▸ **EXERCISE DETAILS**:
If a line in the material below has the word "Import", copy it.

[[ DATASET RECORDS, beginning ]]

Lemma neigh_attrs_enc fuel base pre post l off target acc : Forall attr_ok l →
  length pre = (base + off)%nat → (off + length (enc_attrs l) < off + fuel)%nat →
  neigh_attrs fuel (pre ++ enc_attrs l ++ post) base (off + length (enc_attrs l)) off target acc.1 acc.2
  = Done (scan_result (foldl (scan_attr target) acc l)).
Proof.
  intros HF. revert fuel pre off acc.
  induction HF as [|[ty data] l [Ht Hd] HF IH]; intros fuel pre off acc Hpre Hf.
  - destruct fuel as [|fuel]; [lia|]. cbn [neigh_attrs enc_attrs concat fmap list_fmap length foldl].
    unfold RTATTR. destruct (Nat.leb_spec (off + 4) (off + 0)); [lia|done].
  - cbn [fst snd] in Ht, Hd. unfold enc_attrs in *. rewrite fmap_cons in Hf |- *.
    cbn [concat fst snd] in Hf |- *. set (rest := concat _) in *. rewrite length_app in Hf |- *.
    destruct (enc_attr_fields ty data (rest ++ post) pre Ht Hd) as (H1 & H2 & H3 & H4).
    rewrite <- app_assoc. set (b := pre ++ _) in *.
    assert (Hb : (length pre + length (enc_attr ty data) + length rest + length post = length b)%nat)
      by (unfold b; rewrite !length_app; lia).
    pose proof (align_up_ge (4 + length data)) as Ha.
    destruct fuel as [|fuel]; [lia|]. cbn [neigh_attrs]. unfold RTATTR.
    destruct (Nat.leb_spec (off + 4) (off + (length (enc_attr ty data) + length rest))); [|lia].
    rewrite <- Hpre, !read_u16_Done, !bind_Done, H1, H2, Nat2Z.id by lia.
    destruct (Nat.ltb_spec (4 + length data) 4); [lia|].
    destruct (Nat.ltb_spec (off + (length (enc_attr ty data) + length rest)) (off + (4 + length data)));
      [lia|]. cbn [orb]. replace (4 + length data - 4)%nat with (length data) by lia.
    assert (Hstep : ∀ acc', neigh_attrs fuel b base (off + (length (enc_attr ty data) + length rest))
      (off + align_up (4 + length data)) target acc'.1 acc'.2
      = Done (scan_result (foldl (scan_attr target) acc' l))).
    { intros acc'. rewrite <- H4. specialize (IH fuel (pre ++ enc_attr ty data)
        (off + length (enc_attr ty data))%nat acc'). rewrite length_app, <- !app_assoc in IH.
      fold b in IH. rewrite <- IH by lia. f_equal. lia. }
    cbn [foldl]. unfold scan_attr at 2. cbn [fst snd].
    destruct (_ && _) eqn:E1; [|destruct ((_ =? 2) && _) eqn:E2].
    + apply andb_true_iff in E1 as [_ E1%Nat.eqb_eq]. rewrite <- E1, slice_window, !bind_Done by lia.
      rewrite H3. apply (Hstep (_, _)).
    + apply andb_true_iff in E2 as [_ E2%Nat.eqb_eq]. rewrite slice_window, !bind_Done by lia.
      rewrite <- E2, H3. apply (Hstep (_, _)).
    + rewrite bind_Done. apply Hstep.
Qed.
(* ===== verification/Links.v ===== *)
(** * netlink.rs: operations on network interfaces

    The kernel is an interface [NetKernel]: name lookup, one netlink
    transaction, the interface ioctls and writes to files.  The operations of
    netlink.rs that change interfaces are functions of the kernel's state;
    [NetKernelLaws] states what the kernel documents about them, with the
    requests read back from their bytes. *)

From stdpp Require Import gmap.
From S2P Require Import Prelude Words Slices Text Results StrOps Net Netlink.
Local Open Scope Z_scope.

(** ** State and errors *)

(** An operation on the state of the kernel that may fail; a panic is
    [Abort]. *)
Definition KM (K E A : Type) : Type := K → res E A * K.

#[global] Instance KM_ret K E : MRet (KM K E) := λ A a k, (Ok a, k).
#[global] Instance KM_bind K E : MBind (KM K E) := λ A B f m k,
  match m k with
  | (Ok a, k) => f a k
  | (Err e, k) => (Err e, k)
  | (Abort, k) => (Abort, k)
  end.

Definition of_res {K E A} (r : res E A) : KM K E A := λ k, (r, k).
Definition km_map_err {K E F A} (f : E → F) (m : KM K E A) : KM K F A := λ k,
  let '(r, k) := m k in (map_err f r, k).
(** [let _ = m] *)
Definition ignore {K E F A} (m : KM K E A) : KM K F unit := λ k,
  match m k with
  | (Abort, k) => (Abort, k)
  | (_, k) => (Ok tt, k)
  end.
(** [m.is_err()] *)
Definition is_err {K E F A} (m : KM K E A) : KM K F bool := λ k,
  match m k with
  | (Ok _, k) => (Ok false, k)
  | (Err _, k) => (Ok true, k)
  | (Abort, k) => (Abort, k)
  end.
Definition when {K E} (b : bool) (m : KM K E unit) : KM K E unit := if b then m else mret tt.

(** ** The kernel *)

(** [struct ifreq]: the union member that is in use. *)
Inductive ifru :=
| IfrZero
| IfrHwaddr (sa_family : Z) (sa_data : list Z)
| IfrMtu (mtu : Z)
| IfrFlags (flags : Z)
| IfrData (cmd data : Z).
Record ifreq := mkIfreq { ifr_name : list Z; ifr_ifru : ifru }.

Class NetKernel (K : Type) := {
  nk_index : K → list Z → Z;
  nk_sysfs : K → list Z → option (list Z);
  nk_request : K → list Z → nl_reply * K;
  nk_socket : K → bool;
  nk_ioctl : K → Z → ifreq → Z * ifreq * K;
  nk_write : K → list Z → list Z → bool * K
}.

Section operations.
  Context {K : Type} `{NetKernel K}.
  Local Abbreviation M := (KM K nerr).

Definition view (k : K) : kernel := mkKernel (nk_index k) (nk_sysfs k).
Definition ifindex_of (name : list Z) : M Z := λ k, (get_ifindex (view k) name, k).

(** [nl_transact(&buf)] *)
Definition request (msg : list Z) : M unit := λ k,
  let '(r, k) := nk_request k msg in (nl_transact r, k).
Definition transact (msg : outcome (list Z)) : M unit := of_res (lift msg) ≫= request.

Definition link_delete (name : list Z) : M unit := λ k,
  match get_ifindex (view k) name with
  | Ok idx => ignore (transact (link_delete_msg idx)) k
  | _ => (Ok tt, k)
  end.

Definition veth_create (name peer : list Z) : M unit := transact (veth_create_msg name peer).

(** *** ioctls *)

Definition SIOCGIFFLAGS : Z := 0x8913.
Definition SIOCSIFFLAGS : Z := 0x8914.
Definition SIOCSIFMTU : Z := 0x8922.
Definition SIOCSIFHWADDR : Z := 0x8924.
Definition SIOCETHTOOL : Z := 0x8946.
Definition ETHTOOL_STXCSUM : Z := 0xe.
Definition ETHTOOL_STSO : Z := 0x1e.
Definition IFF_UP : Z := 0x1.
Definition IFF_NOARP : Z := 0x80.

(** A zeroed structure with the interface's name. *)
Definition ifreq_for (name : list Z) (u : ifru) : ifreq :=
  mkIfreq (fill_ifname (replicate IFNAMSIZ 0) name) u.

(** An ioctl whose failure is an error. *)
Definition set_ioctl (req : Z) (ifr : ifreq) (e : nerr) : M unit := λ k,
  if negb (nk_socket k) then (Err ESocket, k)
  else let '(r, _, k) := nk_ioctl k req ifr in
       if negb (r =? 0) then (Err e, k) else (Ok tt, k).

Definition link_set_mac (name mac : list Z) : M unit :=
  set_ioctl SIOCSIFHWADDR (ifreq_for name (IfrHwaddr 1 (list_inserts 0 mac (replicate 14 0)))) EIoctl.

Definition link_set_mtu (name : list Z) (mtu : Z) : M unit :=
  set_ioctl SIOCSIFMTU (ifreq_for name (IfrMtu (as_i32 mtu))) EIoctl.

Definition get_iface_flags (name : list Z) (k : K) : Z * K :=
  let '(r, ifr, k) := nk_ioctl k SIOCGIFFLAGS (ifreq_for name IfrZero) in
  (if r =? 0 then match ifr_ifru ifr with IfrFlags f => f | _ => 0 end else 0, k).

Definition set_iface_flags (name : list Z) (flags : Z) (k : K) : K :=
  (nk_ioctl k SIOCSIFFLAGS (ifreq_for name (IfrFlags flags))).2.

(** Adds flags to the ones that are set. *)
Definition add_iface_flags (name : list Z) (bits : Z) : M unit := λ k,
  if negb (nk_socket k) then (Ok tt, k)
  else let '(flags, k) := get_iface_flags name k in
       (Ok tt, set_iface_flags name (Z.lor flags bits) k).

Definition link_set_up (name : list Z) : M unit := add_iface_flags name IFF_UP.
Definition link_set_noarp (name : list Z) : M unit := add_iface_flags name IFF_NOARP.

Definition link_disable_offloads (name : list Z) : M unit := λ k,
  if negb (nk_socket k) then (Ok tt, k)
  else (Ok tt, foldl (λ k cmd, (nk_ioctl k SIOCETHTOOL (ifreq_for name (IfrData cmd 0))).2) k
                     [ETHTOOL_STXCSUM; ETHTOOL_STSO]).

(** *** Segmentation limits *)

Definition nl_set_gso (name : list Z) (attr_type value : Z) : M unit :=
  ifindex ← ifindex_of name;
  transact (nl_set_gso_msg ifindex attr_type value).

Definition write_sys (name file content : list Z) : M unit := λ k,
  (Ok tt, (nk_write k (bs "/sys/class/net/" ++ name ++ [47] ++ file) content).2).

Definition set_gso (name file : list Z) (attr_type value : Z) : M unit :=
  failed ← is_err (nl_set_gso name attr_type value);
  when failed (write_sys name file (dec value)).

Definition link_set_gso_max_segs (name : list Z) (segs : Z) : M unit :=
  set_gso name (bs "gso_max_segs") IFLA_GSO_MAX_SEGS segs.

Definition link_set_gso_max_size (name : list Z) (size : Z) : M unit :=
  _ ← set_gso name (bs "gso_max_size") IFLA_GSO_MAX_SIZE size;
  set_gso name (bs "gro_max_size") IFLA_GRO_MAX_SIZE size.

(** *** Addresses and neighbours *)

Definition addr_add_p2p_v4 (name local_ip peer_ip : list Z) (prefix : Z) : M unit :=
  ifindex ← ifindex_of name;
  local ← of_res (ok_or (parse_ipv4 local_ip) ELocalIp);
  peer ← of_res (ok_or (parse_ipv4 peer_ip) EPeerIp);
  transact (addr_add_msg (as_u32 ifindex) prefix local peer).

Definition neigh_add_v4_permanent (name ip mac : list Z) : M unit :=
  ifindex ← ifindex_of name;
  addr ← of_res (ok_or (parse_ipv4 ip) ENeighborIp);
  transact (neigh_add_msg ifindex addr mac).
End operations.
(** *** Creating and deleting *)

Lemma veth_create_fresh n p k : valid_name n → valid_name p → n ≠ p → room (devs k) →
  devs k !! n = None → devs k !! p = None →
  ∃ d e, new_end d p ∧ new_end e n ∧ unused (l_index d) (devs k) ∧ unused (l_index e) (devs k) ∧
    l_index d ≠ l_index e ∧ runs (veth_create n p) k tt (<[n := d]> (<[p := e]> (devs k))).
Proof.
  intros Hn Hp Hne Hwf Hdn Hdp. destruct (veth_create_carries n p) as (msg & _ & _ & Hm & _).
  { destruct Hn as [Hn _]. unfold IFNAMSIZ in *. lia. }
  { destruct Hp as [Hp _]. unfold IFNAMSIZ in *. lia. }
  destruct (request_spec k msg _ (decode_veth_msg n p msg Hn Hp Hm)) as (code & k' & Hr & He).
  inversion He as [? ? d e|? ? ? ? [[]|[]]|? ? ? ? [|[|]]|? ? ? x d ? Hx Hi| | | | | | | | | ]; simplify_eq.
  - exists d, e. split_and!; try done. exists k'. split; [|done].
    unfold veth_create. by rewrite Hm, transact_Done, Hr.
  - pose proof (Hwf x d Hx) as Hlt. cbn in Hlt. lia.
Qed.

Lemma veth_create_conflict n p k : valid_name n → valid_name p →
  is_Some (devs k !! n) ∨ is_Some (devs k !! p) →
  ∃ e k', veth_create n p k = (Err e, k') ∧ devs k' = devs k.
Proof.
  intros Hn Hp Hs. destruct (veth_create_carries n p) as (msg & _ & _ & Hm & _).
  { destruct Hn as [Hn _]. unfold IFNAMSIZ in *. lia. }
  { destruct Hp as [Hp _]. unfold IFNAMSIZ in *. lia. }
  destruct (request_spec k msg _ (decode_veth_msg n p msg Hn Hp Hm)) as (code & k' & Hr & He).
  unfold veth_create. rewrite Hm, transact_Done, Hr. exists (EKernel code), k'.
  assert (Hc : code ≠ 0 ∧ devs k' = devs k).
  { inversion He; simplify_eq; try done. destruct Hs as [[]|[]]; congruence. }
  destruct Hc as [Hc ->]. by destruct (Z.eqb_spec code 0).
Qed.

(** The links without the pair of which [n] is an end. *)
Definition drop_link (n : list Z) (dm : links) : links :=
  match dm !! n with
  | Some d => match l_peer d with Some p => delete p (delete n dm) | None => dm end
  | None => dm
  end.

Lemma link_delete_spec n k : valid_name n → links_wf (devs k) →
  runs (link_delete n) k tt (drop_link n (devs k)).
Proof.
  intros (_ & H0 & _) Hwf. unfold drop_link, link_delete. destruct (devs k !! n) as [d|] eqn:Hd.
  2:{ destruct (get_ifindex_unknown k n Hd) as [e He]. exists k. by rewrite He. }
  destruct (Hwf n d Hd) as (Hi & Hu & _). unfold runs. rewrite (get_ifindex_known k n d) by (done || lia).
  destruct (link_delete_carries (l_index d)) as (msg & Hm & _).
  destruct (request_spec k msg (DelLink (l_index d))) as (code & k' & Hr & He).
  { apply decode_delete; [lia|done]. }
  exists k'. unfold ignore. rewrite Hm, transact_Done, Hr. split; [by destruct (code =? 0)|].
  inversion He as [| | | |n' p d' Hd' Hp Hi'|? ? ? Hk| | | | | | | ]; simplify_eq.
  - apply (Hu n' d' Hd') in Hi' as ->. rewrite Hd in Hd'. injection Hd' as <-. by rewrite Hp.
  - by rewrite (Hk n d Hd eq_refl).
Qed.

Lemma drop_link_wf n dm : links_wf dm → links_wf (drop_link n dm).
Proof.
  intros Hwf. unfold drop_link. destruct (dm !! n) as [d|] eqn:Hd; [|done].
  destruct (l_peer d) as [p|] eqn:Hp; [|done]. intros x dx Hx.
  apply lookup_delete_Some in Hx as [Hxp Hx]. apply lookup_delete_Some in Hx as [Hxn Hx].
  destruct (Hwf x dx Hx) as (Hi & Hu & Hpx). split_and!; [lia|lia| |].
  - intros y dy Hy. apply lookup_delete_Some in Hy as [_ Hy]. apply lookup_delete_Some in Hy as [_ Hy].
    by apply Hu.
  - destruct (l_peer dx) as [q|]; [|done]. destruct Hpx as [Hqx Hq]. split; [done|].
    destruct (Hwf n d Hd) as (_ & _ & Hpd). rewrite Hp in Hpd. destruct Hpd as [Hpn Hpd].
    rewrite lookup_delete_ne; [rewrite lookup_delete_ne; [done|]|].
    + intros <-. rewrite Hd, Hp in Hq. congruence.
    + intros <-. destruct (dm !! p); [|done]. congruence.
Qed.

Lemma drop_link_Some n dm x d : drop_link n dm !! x = Some d → dm !! x = Some d.
Proof.
  unfold drop_link. destruct (dm !! n) as [e|]; [|done]. destruct (l_peer e); [|done].
  intros Hx. apply lookup_delete_Some in Hx as [_ Hx]. by apply lookup_delete_Some in Hx as [_ Hx].
Qed.

Lemma drop_link_room n dm : room dm → room (drop_link n dm).
Proof. intros Hr x d Hx. by apply (Hr x d), (drop_link_Some n). Qed.

(** A new pair keeps the links well-formed, as does changing a setting. *)
Lemma links_wf_new n p d e dm : links_wf dm → n ≠ p → dm !! n = None → dm !! p = None →
  new_end d p → new_end e n → unused (l_index d) dm → unused (l_index e) dm →
  l_index d ≠ l_index e → links_wf (<[n := d]> (<[p := e]> dm)).
Proof.
  intros Hwf Hnp Hn Hp (Hdi & Hdp & _) (Hei & Hep & _) Hud Hue Hde x dx Hx.
  assert (Hcase : (x = n ∧ dx = d) ∨ (x = p ∧ dx = e) ∨ (x ≠ n ∧ x ≠ p ∧ dm !! x = Some dx)).
  { apply lookup_insert_Some in Hx as [[<- <-]|[? Hx]]; [by left|].
    apply lookup_insert_Some in Hx as [[<- <-]|[? Hx]]; [by right; left|by right; right]. }
  assert (Hother : ∀ y dy, dm !! y = Some dy → l_index dy ≠ l_index d ∧ l_index dy ≠ l_index e).
  { intros y dy Hy. split; [by apply (Hud y)|by apply (Hue y)]. }
  destruct Hcase as [[-> ->]|[[-> ->]|(Hxn & Hxp & Hx')]].
  - split_and!; [lia|lia| |].
    + intros y dy Hy Hi. apply lookup_insert_Some in Hy as [[<- <-]|[? Hy]]; [done|].
      apply lookup_insert_Some in Hy as [[<- <-]|[? Hy]]; [lia|]. destruct (Hother y dy Hy). lia.
    + rewrite Hdp. split; [done|]. by rewrite lookup_insert_ne, lookup_insert_eq.
  - split_and!; [lia|lia| |].
    + intros y dy Hy Hi. apply lookup_insert_Some in Hy as [[<- <-]|[? Hy]]; [lia|].
      apply lookup_insert_Some in Hy as [[<- <-]|[? Hy]]; [done|]. destruct (Hother y dy Hy). lia.
    + rewrite Hep. split; [done|]. by rewrite lookup_insert_eq.
  - destruct (Hwf x dx Hx') as (Hi & Hu & Hpx). split_and!; [lia|lia| |].
    + intros y dy Hy Hiy. destruct (Hother x dx Hx'). apply lookup_insert_Some in Hy as [[<- <-]|[? Hy]]; [lia|].
      apply lookup_insert_Some in Hy as [[<- <-]|[? Hy]]; [lia|]. by apply (Hu y dy).
    + destruct (l_peer dx) as [q|]; [|done]. destruct Hpx as [Hqx Hq]. split; [done|].
      rewrite !lookup_insert_ne; [done| |]; intros <-; [by rewrite Hp in Hq|by rewrite Hn in Hq].
Qed.

Lemma links_wf_update n d d' dm : links_wf dm → dm !! n = Some d → l_index d' = l_index d →
  l_peer d' = l_peer d → links_wf (<[n := d']> dm).
Proof.
  intros Hwf Hd Hi Hp.
  assert (Hold : ∀ x dx, <[n := d']> dm !! x = Some dx →
    ∃ dx', dm !! x = Some dx' ∧ l_index dx = l_index dx' ∧ l_peer dx = l_peer dx').
  { intros x dx Hx. apply lookup_insert_Some in Hx as [[<- <-]|[? Hx]]; by eexists. }
  intros x dx Hx. destruct (Hold x dx Hx) as (dx' & Hx' & Hix & Hpx).
  destruct (Hwf x dx' Hx') as (Hr & Hu & Hq). split_and!; [lia|lia| |].
  - intros y dy Hy Hiy. destruct (Hold y dy Hy) as (dy' & Hy' & Hiy' & _). apply (Hu y dy' Hy'). lia.
  - rewrite Hpx. destruct (l_peer dx') as [q|]; [|done]. destruct Hq as [Hqx Hq]. split; [done|].
    destruct (decide (q = n)) as [->|Hqn].
    + rewrite lookup_insert_eq. rewrite Hd in Hq. by rewrite Hp.
    + by rewrite lookup_insert_ne.
Qed.

(** *** Settings *)

Lemma set_ioctl_links {F} req ifr e k : ∃ k', ignore (F:=F) (set_ioctl req ifr e) k = (Ok tt, k') ∧
  devs k' = devs (nk_ioctl k req ifr).2.
Proof.
  unfold ignore, set_ioctl. rewrite law_socket. cbn [negb].
  destruct (nk_ioctl k req ifr) as [[r ifr'] k']. exists k'. by destruct (negb _).
Qed.

Lemma link_set_mac_spec {E} n d mac k : valid_name n → devs k !! n = Some d → l_neigh d = [] →
  length mac = 6%nat → Z.testbit (mac !!! 0%nat) 0 = false →
  runs (E:=E) (ignore (link_set_mac n mac)) k tt (<[n := with_mac mac d]> (devs k)).
Proof.
  intros Hn Hd Hg Hm Ht. unfold link_set_mac. destruct (set_ioctl_links (F:=E) SIOCSIFHWADDR
    (ifreq_for n (IfrHwaddr 1 (list_inserts 0 mac (replicate 14 0)))) EIoctl k) as (k' & Hk & Hdk).
  exists k'. split; [exact Hk|]. rewrite Hdk. apply law_set_mac; try done; [by apply c_str_fill|].
  cbn [ifreq_for ifr_ifru]. rewrite list_inserts_app by (rewrite Hm; cbn; lia). by rewrite Hm.
Qed.

Lemma link_set_mtu_spec {E} n d mtu k : valid_name n → devs k !! n = Some d → 68 ≤ mtu ≤ 65535 →
  runs (E:=E) (ignore (link_set_mtu n mtu)) k tt (<[n := with_mtu mtu d]> (devs k)).
Proof.
  intros Hn Hd Hm. unfold link_set_mtu. destruct (set_ioctl_links (F:=E) SIOCSIFMTU
    (ifreq_for n (IfrMtu (as_i32 mtu))) EIoctl k) as (k' & Hk & Hdk).
  exists k'. split; [exact Hk|]. rewrite Hdk. apply law_set_mtu; try done; [by apply c_str_fill|].
  cbn [ifreq_for ifr_ifru]. by rewrite as_i32_small by lia.
Qed.

Lemma add_iface_flags_spec n d bits k : valid_name n → devs k !! n = Some d →
  l_up d = false ∨ Z.testbit bits 7 = false →
  runs (add_iface_flags n bits) k tt
    (<[n := with_flags (l_up d || Z.testbit bits 0) (l_noarp d || Z.testbit bits 7) d]> (devs k)).
Proof.
  intros Hn Hd Hb. unfold runs, add_iface_flags, get_iface_flags, set_iface_flags. rewrite law_socket.
  cbn [negb]. destruct (law_get_flags k (ifreq_for n IfrZero) n d) as (f & Hf & Hdf & Hf0 & Hf7);
    [by apply c_str_fill|done|].
  destruct (nk_ioctl k SIOCGIFFLAGS _) as [r k']. cbn [fst snd] in *. subst r. cbn [Z.eqb ifr_ifru].
  eexists. split; [done|]. rewrite <- Hdf in Hd |- *.
  rewrite (law_set_flags _ _ n d (Z.lor f bits)); [|by apply c_str_fill|done| |done].
  - by rewrite !Z.lor_spec, Hf0, Hf7.
  - rewrite Z.lor_spec, Hf7. destruct Hb as [|Hb]; [by left|right]. by rewrite Hb, orb_false_r.
Qed.

Lemma link_disable_offloads_spec n k : runs (link_disable_offloads n) k tt (devs k).
Proof.
  unfold runs, link_disable_offloads. rewrite law_socket. cbn [negb foldl]. eexists. split; [done|].
  by rewrite !law_ethtool.
Qed.

Lemma set_gso_spec n file ty v k : is_u16 ty → links_wf (devs k) → 0 ∉ n →
  runs (set_gso n file ty v) k tt (devs k).
Proof.
  intros Ht Hwf Hn. assert (Hg : ∃ b k', is_err (F:=nerr) (nl_set_gso n ty v) k = (Ok b, k') ∧ devs k' = devs k).
  { unfold is_err, nl_set_gso, mbind, KM_bind, ifindex_of. destruct (devs k !! n) as [d|] eqn:Hd.
    2:{ destruct (get_ifindex_unknown k n Hd) as [e ->]. by exists true, k. }
    destruct (Hwf n d Hd) as (Hi & _). rewrite (get_ifindex_known k n d) by (done || lia).
    destruct (nl_set_gso_carries (l_index d) ty v Ht) as (msg & Hm & _).
    destruct (decode_set_link (l_index d) ty v msg) as (op & Hop & w & ->); [lia|done..|].
    destruct (request_spec k msg _ Hop) as (code & k' & Hr & He). rewrite Hm, transact_Done, Hr.
    inversion He; subst. exists (negb (code =? 0)), k'. by destruct (code =? 0). }
  destruct Hg as (b & k' & Hb & Hk). unfold set_gso. eapply runs_bind; [exists k'; by split|].
  intros k2 Hk2. destruct b; [|by rewrite <- Hk2; apply runs_ret].
  unfold when, write_sys. eexists. split; [done|]. by rewrite law_write.
Qed.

[[ DATASET RECORDS, end ]]

▸ **ANSWER BOX**:
From stdpp Require Import gmap.
From S2P Require Import Prelude Words Slices Text Results StrOps Net Netlink.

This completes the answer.